Weekly Documentary

Why Hollywood Is Facing a Very Unhappy Ending

Layoffs, consolidation, streaming losses and AI are reshaping the film industry, raising questions about whether it’s hit a rough patch or in terminal decline.

Los Angeles’s filmmaking industry is witnessing a historic downturn. Whether it can turn the corner is an open question.

Photographer: Etienne Laurent/AFP/Getty Images

For more than a century, Hollywood has been America’s greatest cultural export. But these days, shadows lurk behind the obligatory glitz and glamor. The industry is grappling with shrinking box office returns, streaming losses, mass layoffs and rapid technological disruption—much of it courtesy of everyone’s favorite bad guy, artificial intelligence.

Employment in California’s motion picture industry peaked in 2016 amid an explosion of streaming content. But then the pandemic arrived four years later, and crushed it. As Hollywood sought to recover, strikes and mass terminations gutted the industry once more. Now, with a sea of empty soundstages and an increasingly ghost-town feel, America’s entertainment capital is in rough shape. On this weekly documentary, Bloomberg Originals looks at whether Hollywood can bounce back, or if the curtain might be coming down for good.

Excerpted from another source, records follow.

(* ===== verification/ControlJournal.v ===== *)
(** * The idempotency journal (crates/control-engine/src/journal.rs)

    A control request is recorded under its idempotency key before it is
    executed; the record is settled with the result.  [InMemoryJournal] is a
    map; [FileJournal] is a map with an append-only log on disk, replayed when
    it is opened and compacted when records expire.

    The disk is the text of the file at the journal's path.  The JSON form of
    a record ([serde_json]) is an interface, [RecordCodec], and so is the
    iteration order of a hash map, [HashOrder].  Every write can fail: a fault
    says how much of the line reached the disk before the error, a compaction
    can fail before or after the rename. *)

From S2P Require Import Prelude RustStd ObservationModel ControlModel.
From stdpp Require Import options.

#[local] Set Default Proof Using "Type".

Definition newline : Z := 10.
Definition carriage_return : Z := 13.

(** [BufRead::lines]: a line ends with a newline, and a carriage return
    before it is dropped too; the rest of the text, if any, is a last line. *)
Definition strip_cr (l : str) : str :=
  match last l with
  | Some c => if c =? carriage_return then take (length l - 1) l else l
  | None => l
  end.

Fixpoint lines_from (cur s : str) : list str :=
  match s with
  | [] => match cur with [] => [] | _ => [cur] end
  | c :: s' => if c =? newline then strip_cr cur :: lines_from [] s' else lines_from (cur ++ [c]) s'
  end.

Definition lines (s : str) : list str := lines_from [] s.

Module JournalError.
Inductive t : Type := Io | Corrupt (line : nat).
End JournalError.

Record JournalEntry (Json : Type) : Type := mkJournalEntry {
  je_key : IdempotencyKey;
  je_payload_hash : str;
  je_status : ControlStatus.t;
  je_created_at_ns : Z;
  je_expires_at_ns : Z;
  je_result : option (ControlResult Json);
}.
Arguments mkJournalEntry {Json}.
Arguments je_key {Json}.
Arguments je_payload_hash {Json}.
Arguments je_status {Json}.
Arguments je_created_at_ns {Json}.
Arguments je_expires_at_ns {Json}.
Arguments je_result {Json}.

Module JournalDecision.
Inductive t (Json : Type) : Type :=
| Inserted
| Duplicate (existing : JournalEntry Json)
| Conflict (existing : JournalEntry Json).
Arguments Inserted {Json}.
Arguments Duplicate {Json}.
Arguments Conflict {Json}.
End JournalDecision.

(** [Record]: a line of the log. *)
Module LogRecord.
Inductive t (Json : Type) : Type :=
| Insert (key : IdempotencyKey) (payload_hash : str) (status : ControlStatus.t)
    (created_at_ns expires_at_ns : Z)
| Settle (key : IdempotencyKey) (result : ControlResult Json).
Arguments Insert {Json}.
Arguments Settle {Json}.
End LogRecord.

(** How a compaction fails: not at all, before the rename, or when the new
    file is opened for appending. *)
Module CompactFault.
Inductive t : Type := None | BeforeRename | Reopen.

#[global] Instance t_eq_dec : EqDecision t.
Proof. solve_decision. Defined.
End CompactFault.

(** [ControlJournal]: what the engine asks of a journal; the operations that
    write take the fault of their write, the purge that of its compaction. *)
Class ControlJournal (J Json : Type) : Type := {
  j_try_insert : option nat → IdempotencyKey → str → Z → Z →
    stm J JournalError.t (JournalDecision.t Json);
  j_settle : option nat → IdempotencyKey → ControlResult Json → stm J JournalError.t ();
  j_get : IdempotencyKey → J → option (JournalEntry Json);
  j_purge_expired : CompactFault.t → Z → J → J * nat;
}.

(** [serde_json::to_string] and [from_str] on records: compact JSON, which is
    one line of text. *)
Class RecordCodec (Json : Type) : Type := {
  to_line : LogRecord.t Json → option str;
  from_line : str → option (LogRecord.t Json);
}.

Definition good_line (l : str) : Prop :=
  (newline ∉ l) ∧ last l ≠ Some carriage_return ∧ trim l ≠ [].

Class RecordCodecLaws (Json : Type) `{RecordCodec Json} : Prop := {
  to_line_ok r l : to_line r = Some l → from_line l = Some r ∧ good_line l;
}.

Section journal.
Context {Json : Type}.
Abbreviation Entry := (JournalEntry Json).
Abbreviation Entries := (gmap IdempotencyKey (JournalEntry Json)).

Definition set_settled (result : ControlResult Json) (e : Entry) : Entry :=
  {| je_key := je_key e; je_payload_hash := je_payload_hash e;
     je_status := res_status result; je_created_at_ns := je_created_at_ns e;
     je_expires_at_ns := je_expires_at_ns e; je_result := Some result |}.

Definition new_entry (key : IdempotencyKey) (payload_hash : str) (created expires : Z) : Entry :=
  {| je_key := key; je_payload_hash := payload_hash; je_status := ControlStatus.Running;
     je_created_at_ns := created; je_expires_at_ns := expires; je_result := None |}.

(** The decision on a key that has a record within its retention. *)
Definition decide_existing (entries : Entries) (key : IdempotencyKey) (payload_hash : str)
    (created : Z) : option (JournalDecision.t Json) :=
  match entries !! key with
  | Some existing =>
      if created <=? je_expires_at_ns existing then
        if bool_decide (je_payload_hash existing = payload_hash)
        then Some (JournalDecision.Duplicate existing)
        else Some (JournalDecision.Conflict existing)
      else None
  | None => None
  end.

Definition live (now : Z) (ke : IdempotencyKey * Entry) : Prop := now ≤ je_expires_at_ns ke.2.
#[global] Instance live_dec now ke : Decision (live now ke).
Proof. unfold live. apply _. Defined.

(** [entries.retain(|_, e| e.expires_at_ns >= now_ns)] *)
Definition retain_live (now : Z) (entries : Entries) : Entries := filter (live now) entries.

(** ** InMemoryJournal *)
Definition mem_try_insert (key : IdempotencyKey) (payload_hash : str) (created expires : Z) :
    stm Entries JournalError.t (JournalDecision.t Json) := λ entries,
  match decide_existing entries key payload_hash created with
  | Some d => (entries, Ok d)
  | None => (<[key := new_entry key payload_hash created expires]> entries,
             Ok JournalDecision.Inserted)
  end.

Definition mem_settle (key : IdempotencyKey) (result : ControlResult Json) :
    stm Entries JournalError.t () := λ entries,
  match entries !! key with
  | None => (entries, Ok ())
  | Some e => (<[key := set_settled result e]> entries, Ok ())
  end.

Definition mem_get (key : IdempotencyKey) (entries : Entries) : option Entry := entries !! key.

Definition mem_purge_expired (now : Z) (entries : Entries) : Entries * nat :=
  let entries' := retain_live now entries in
  (entries', (size entries - size entries')%nat).

#[global] Instance in_memory_journal : ControlJournal Entries Json := {|
  j_try_insert _ := mem_try_insert;
  j_settle _ := mem_settle;
  j_get := mem_get;
  j_purge_expired _ := mem_purge_expired;
|}.
End journal.

(** ** FileJournal *)

(** [HashMap::values]: some order of the values. *)
Class HashOrder (Json : Type) : Type := {
  values : gmap IdempotencyKey (JournalEntry Json) → list (JournalEntry Json);
  values_perm m : values m ≡ₚ (map_to_list m).*2;
}.

(** [fj_attached]: the open handle is the file at the path, and not one that a
    rename has replaced. *)
Record FileJournal (Json : Type) : Type := mkFileJournal {
  fj_disk : str;
  fj_attached : bool;
  fj_entries : gmap IdempotencyKey (JournalEntry Json);
}.
Arguments mkFileJournal {Json}.
Arguments fj_disk {Json}.
Arguments fj_attached {Json}.
Arguments fj_entries {Json}.

Section file_journal.
Context {Json : Type} `{!RecordCodec Json} `{!HashOrder Json}.
Abbreviation Entry := (JournalEntry Json).
Abbreviation Entries := (gmap IdempotencyKey (JournalEntry Json)).
Abbreviation M := (stm (FileJournal Json) JournalError.t).

Definition set_entries (f : Entries → Entries) (j : FileJournal Json) : FileJournal Json :=
  {| fj_disk := fj_disk j; fj_attached := fj_attached j; fj_entries := f (fj_entries j) |}.

(** A write through the open handle. *)
Definition append (text : str) (j : FileJournal Json) : FileJournal Json :=
  {| fj_disk := if fj_attached j then fj_disk j ++ text else fj_disk j;
     fj_attached := fj_attached j; fj_entries := fj_entries j |}.

Definition write_record (fault : option nat) (record : LogRecord.t Json) : M () := λ j,
  match to_line record with
  | None => (j, Err (JournalError.Corrupt 0))
  | Some line =>
      let text := line ++ [newline] in
      match fault with
      | None => (append text j, Ok ())
      | Some n => (append (take n text) j, Err JournalError.Io)
      end
  end.

Definition file_try_insert (fault : option nat) (key : IdempotencyKey) (payload_hash : str)
    (created expires : Z) : M (JournalDecision.t Json) :=
  let! j := sget in
  match decide_existing (fj_entries j) key payload_hash created with
  | Some d => sret d
  | None =>
      let! _ := write_record fault
        (LogRecord.Insert key payload_hash ControlStatus.Running created expires) in
      let! _ := smodify (set_entries <[key := new_entry key payload_hash created expires]>) in
      sret JournalDecision.Inserted
  end.

Definition file_settle (fault : option nat) (key : IdempotencyKey) (result : ControlResult Json) :
    M () :=
  let! j := sget in
  match fj_entries j !! key with
  | None => sret ()
  | Some e =>
      let! _ := write_record fault (LogRecord.Settle key result) in
      smodify (set_entries <[key := set_settled result e]>)
  end.

Definition file_get (key : IdempotencyKey) (j : FileJournal Json) : option Entry :=
  fj_entries j !! key.

(** The lines a compaction writes for an entry. *)
Definition compact_entry (e : Entry) : list (LogRecord.t Json) :=
  LogRecord.Insert (je_key e) (je_payload_hash e) (je_status e) (je_created_at_ns e)
    (je_expires_at_ns e) ::
  match je_result e with Some r => [LogRecord.Settle (je_key e) r] | None => [] end.

(** The text of a sequence of records; [None] when one does not serialize. *)
Fixpoint render (records : list (LogRecord.t Json)) : option str :=
  match records with
  | [] => Some []
  | r :: records' =>
      match to_line r, render records' with
      | Some line, Some text => Some (line ++ [newline] ++ text)
      | _, _ => None
      end
  end.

Shooting days in Los Angeles were down 16% last year, roughly 50% below their 2017 peak, according to FilmLA. US and Canadian box office receipts totaled $8.6 billion in 2025, far below the nearly $12 billion they reached in 2018. This downturn has hit workers across the entire business, from writers and editors to Oscar-winning crew members struggling to find steady work.